The Big Business of Tracking and Profiling Students

Hello, friends,

The United States is one of the few countries that does not have a federal baseline privacy law that lays out minimum standards for data use. Instead, it has tailored laws that are supposed to protect data in different sectors—including health, children’s and student data.

But despite the existence of a law—the Federal Educational Rights and Privacy Act—that is specifically designed to protect the privacy of student educational records, there are loopholes in the law that still allow data to be exploited. The Markup reporter Todd Feathers has uncovered a booming business in monetizing student data gathered by classroom software.

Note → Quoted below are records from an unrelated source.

Lemma verdict_step st st' y n t e :
  valid_status_transition st st' = true -> st' <> STATUS_PASSED ->
  verdict st y n t e -> verdict st' y n t e.
Proof.
  unfold valid_status_transition. intros Hv Hne [H1 H2 H3]. apply bool_decide_eq_true in Hv.
  repeat (apply elem_of_cons in Hv as [[= -> ->]|Hv]; [|]); [done| | | |by apply elem_of_nil in Hv].
  - split; [done|by intros [|[|]]|]. intros _. by apply H1.
  - split; [done| |done]. intros _. apply H2. by left.
  - split; [done| |done]. intros _. apply H2. by left.
Qed.

Lemma internal_ok_view pid p s s' :
  same_ballots pid s s' -> same_frozen pid (ve s) (ve s') -> internal_ok pid p s ->
  internal_ok pid p s'.
Proof.
  intros Hb Hf [H1 H2 H3 (t & e & Ht & He & Hm & Hv)]. pose proof Hb as [Hbv Hbt Hbth _ _ _ _ _ _ _ _].
  split.
  - by rewrite !(votes_for_same pid _ s s' Hb), Hbt.
  - intros x v. rewrite Hbv. intros Hx%H2. by eapply frozen_ticket_same.
  - by eapply frozen_wf_same.
  - exists t, e. by rewrite !(votes_for_same pid _ s s' Hb), Hbth, (eligible_of_same (ve s)).
Qed.

Lemma internal_ok_status pid p st s :
  valid_status_transition (status p) st = true -> st <> STATUS_PASSED ->
  internal_ok pid p s -> internal_ok pid (set_status st p) s.
Proof.
  intros Hv Hst [H1 H2 H3 (t & e & Ht & He & Hm & Hd)]. split; [done..|].
  exists t, e. split_and!; [done..|]. by eapply verdict_step.
Qed.
End InternalOk.

(** The running tally decides as the votes do. *)
Section Verdicts.
Context (y n t e : Z) (ta : VoteCount).
Hypothesis (Hta : tallies u32_max y n ta) (Hy : 0 <= y) (Hn : 0 <= n) (Hm : majority e t).

Lemma verdict_passed : t <= yes ta -> verdict STATUS_PASSED y n t e.
Proof. destruct Hta as [H1 _]. intros. split; [done|intros _; lia|done]. Qed.

Lemma verdict_rejected : yes ta < t -> verdict STATUS_REJECTED y n t e.
Proof.
  destruct Hta as [H1 _], Hm as (? & ? & ?). intros.
  split; [done|by intros [|[|]]|intros _; lia].
Qed.

Lemma verdict_open :
  yes ta < t ->
  ~ saturating_add u32_max (yes ta) (saturating_sub e (saturating_add u32_max (yes ta) (no ta))) < t ->
  verdict STATUS_VOTING y n t e.
Proof.
  destruct Hta as [H1 H2], Hm as (? & ? & ?). unfold saturating_add, saturating_sub. intros.
  split; [intros _|by intros [|[|]]|done]. unfold u32_max in *. lia.
Qed.
End Verdicts.

Section InternalBallots.
Context `{Wt : Weights} `{Cfg : !Config} `{Ord : StorageOrder} {W : Type}
  `{Prov : !Providers W} `{Cb : !Callbacks W} `{Tr : !ProposalTracks W}
  `{CbL : !CallbackLaws Cb} `{TrL : !TrackLaws Tr}
  `{CbP : !PrivateCallbacks Cb} `{TrB : !TrackBallots Tr}.
Context (K : Z -> Proposal -> rt W -> Prop) `{KL : !TrackInvariant K}.
(** [K] may say more about other kinds of proposals. *)
Hypothesis HK : forall pid p s, kind p = PROPOSAL_KIND_INTERNAL ->
  K pid p s <-> internal_ok pid p s.
Implicit Types s : rt W.

Definition sound s : Prop := engine_inv s /\ settled K s.

(** ** Casting *)

Lemma ticket_claim_Ok p pid who claim s t r el total s' :
  ticket_claim_of p pid who claim s = (Ok (t, r, el, total), s') ->
  s' = s /\ eligible_of (ve s) pid p = Some total /\
  (el = true -> frozen_ticket (ve s) pid p t).
Proof.
  unfold ticket_claim_of, eligible_of, frozen_ticket.
  destruct (actor_cid_number p) as [c|]; intros H.
  - destruct claim; run_inv. split_and!; [done..|]. unfold is_subject_voter_in_snapshot.
    intros Hel. split; [done|]. simpl. case_match; [|done]. eexists. split; [done|].
    simpl in *. destruct (resolve_institution_voter _ _ _); [|done]. simpl.
    apply existsb_exists in Hel as (? & Hx & ->%bool_decide_eq_true). by apply list_elem_of_In.
  - run_inv.
    match goal with H : execution_account_id p = Some ?a |- _ => rewrite H end.
    split_and!; [done..|]. unfold is_admin_in_snapshot. intros Hel. case_match; [|done].
    do 2 eexists. split_and!; [done..|].
    apply existsb_exists in Hel as (? & Hx & ->%bool_decide_eq_true). by apply list_elem_of_In.
Qed.

(** The state after the vote [b] with the ticket [t]. *)
Section Cast.
Context (pid : Z) (t : InternalVoteTicket) (b : bool) (s s1 : rt W).
Hypothesis Hve : ve s1 = ve s.
Hypothesis Hjv : jv s1 = jv s.
Hypothesis Hlv : lv s1 = lv s.
Hypothesis Hel : el s1 = el s.
Let tally := add_votes u32_max 1 b (default vote_count_zero (InternalTallies (iv s) !! pid)).
Hypothesis Hiv : iv s1 = set_InternalTallies (insert pid tally)
  (set_InternalVotesByTicket (insert (pid, t) b) (iv s)).

Lemma cast_other q : q <> pid -> same_ballots q s s1.
Proof.
  intros Hq. split; intros; rewrite ?Hjv, ?Hlv, ?Hel, ?Hiv; simpl; try done;
    rewrite lookup_insert_ne; congruence.
Qed.

Lemma cast_settled p :
  engine_inv s -> Proposals (ve s) !! pid = Some p -> settled K s -> settled (except pid K) s1.
Proof.
  intros Hi Hp. apply settled_cast; [done|by rewrite Hve| |apply cast_other].
  by eapply inv_below.
Qed.

Lemma cast_ok p st :
  internal_ok pid p s -> InternalVotesByTicket (iv s) !! (pid, t) = None ->
  frozen_ticket (ve s) pid p t ->
  (forall thr e y n, InternalThresholdSnapshot (iv s) !! pid = Some thr ->
    eligible_of (ve s) pid p = Some e -> majority e thr -> tallies u32_max y n tally ->
    0 <= y -> 0 <= n -> verdict st y n thr e) ->
  internal_ok pid (set_status st p) s1.
Proof.
  intros [H1 H2 H3 (thr & e & Hthr & He & Hm & _)] Hnew Hfz Hv.
  assert (Hsum : tallies u32_max (votes_for pid true s1) (votes_for pid false s1) tally).
  { unfold votes_for. rewrite Hiv. simpl. rewrite !vote_sum_insert by done.
    pose proof (tallies_add u32_max 1 b _ _ _ ltac:(lia) H1) as Ht. unfold votes_for in Ht.
    rewrite !(Z.add_comm (if decide _ then _ else _)).
    destruct b; rewrite ?(decide_True (P := pid = pid /\ true = true)),
      ?(decide_True (P := pid = pid /\ false = false)), ?(decide_False (P := pid = pid /\ _)); naive_solver. }
  split; rewrite ?Hve.
  - rewrite Hiv. simpl. by rewrite lookup_insert_eq.
  - intros t' v. rewrite Hiv. simpl. intros [[[= <-] <-]|[_ Hx]]%lookup_insert_Some; [done|].
    by eapply H2.
  - done.
  - exists thr, e. rewrite Hiv. split_and!; [done..|]. apply Hv; auto using votes_for_nonneg.
Qed.
End Cast.
Definition election_track : TrackHandler W := {|
  handles := election_handles;
  cleanup_chunk_of := fun kind proposal_id limit =>
    when_handled (election_handles kind) (election_cleanup_chunk proposal_id limit);
  cleanup_terminal_of := fun kind proposal_id =>
    when_handled (election_handles kind) (cleanup_election_terminal proposal_id);
  timeout_weight_of := fun stage =>
    if decide (stage = STAGE_ELECTION_POPULAR)
    then Some (wi_cast_popular_vote MaxElectionCandidates)
    else if decide (stage = STAGE_ELECTION_MUTUAL)
    then Some (wi_cast_mutual_vote MaxElectionCandidates)
    else if decide (stage = u8_max)
    then Some (w_max (wi_cast_popular_vote MaxElectionCandidates)
      (wi_cast_mutual_vote MaxElectionCandidates))
    else None;
  cleanup_chunk_weight_of := fun kind limit =>
    if decide (kind = PROPOSAL_KIND_ELECTION \/ kind = u8_max) then
      let limit := Z.max limit 1 in
      Some (w_add (w_add (from_parts 12000000 6000) (w_mul (from_parts 1200000 2700) limit))
        (db_reads_writes (saturating_add u64_max limit 3) (saturating_add u64_max limit 1)))
    else None;
  cleanup_terminal_weight_of := fun kind =>
    if decide (kind = PROPOSAL_KIND_ELECTION \/ kind = u8_max)
    then Some (w_add (from_parts 10000000 10000) (db_writes 3)) else None;
  (** The trait's default hooks. *)
  on_proposal_executed_of := fun kind _ =>
    mret (if election_handles kind then Some (Ok tt) else None);
  on_proposal_terminal_of := fun kind _ _ =>
    mret (if election_handles kind then Some (Ok tt) else None);
|}.
End ElectionVote.

(** The runtime's bound on the candidates, with plain weights. *)
#[export] Instance runtime_election_config : ElectionConfig := {|
  MaxElectionCandidates := 256;
  wi_cast_popular_vote := fun c => ((36000000 + 1000000 * c, 105893) : weight);
  wi_cast_mutual_vote := fun c => ((36000000 + 1000000 * c, 105893) : weight);
|}.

In two articles published this week as part of our Machine Learning series, Todd identified a private equity firm, Vista Equity Partners, that has been buying up educational software companies that have collectively amassed a trove of data about children all the way from their first school days through college.

Vista Equity Partners, which declined to comment for Todd’s story, has acquired controlling ownership stakes in EAB, which provides college counseling and recruitment products to thousands of schools, and PowerSchool, which provides software for K-12 schools and says it holds data on more than 45 million children.

Some of this data is used to create risk-assessment scores that claim to predict students’ future success. Todd filed public records requests for schools across the nation, and using those documents, he was able to discover that PowerSchool’s algorithm, in at least one district, considered a student who was eligible for free or reduced lunch to be at a higher risk of dropping out.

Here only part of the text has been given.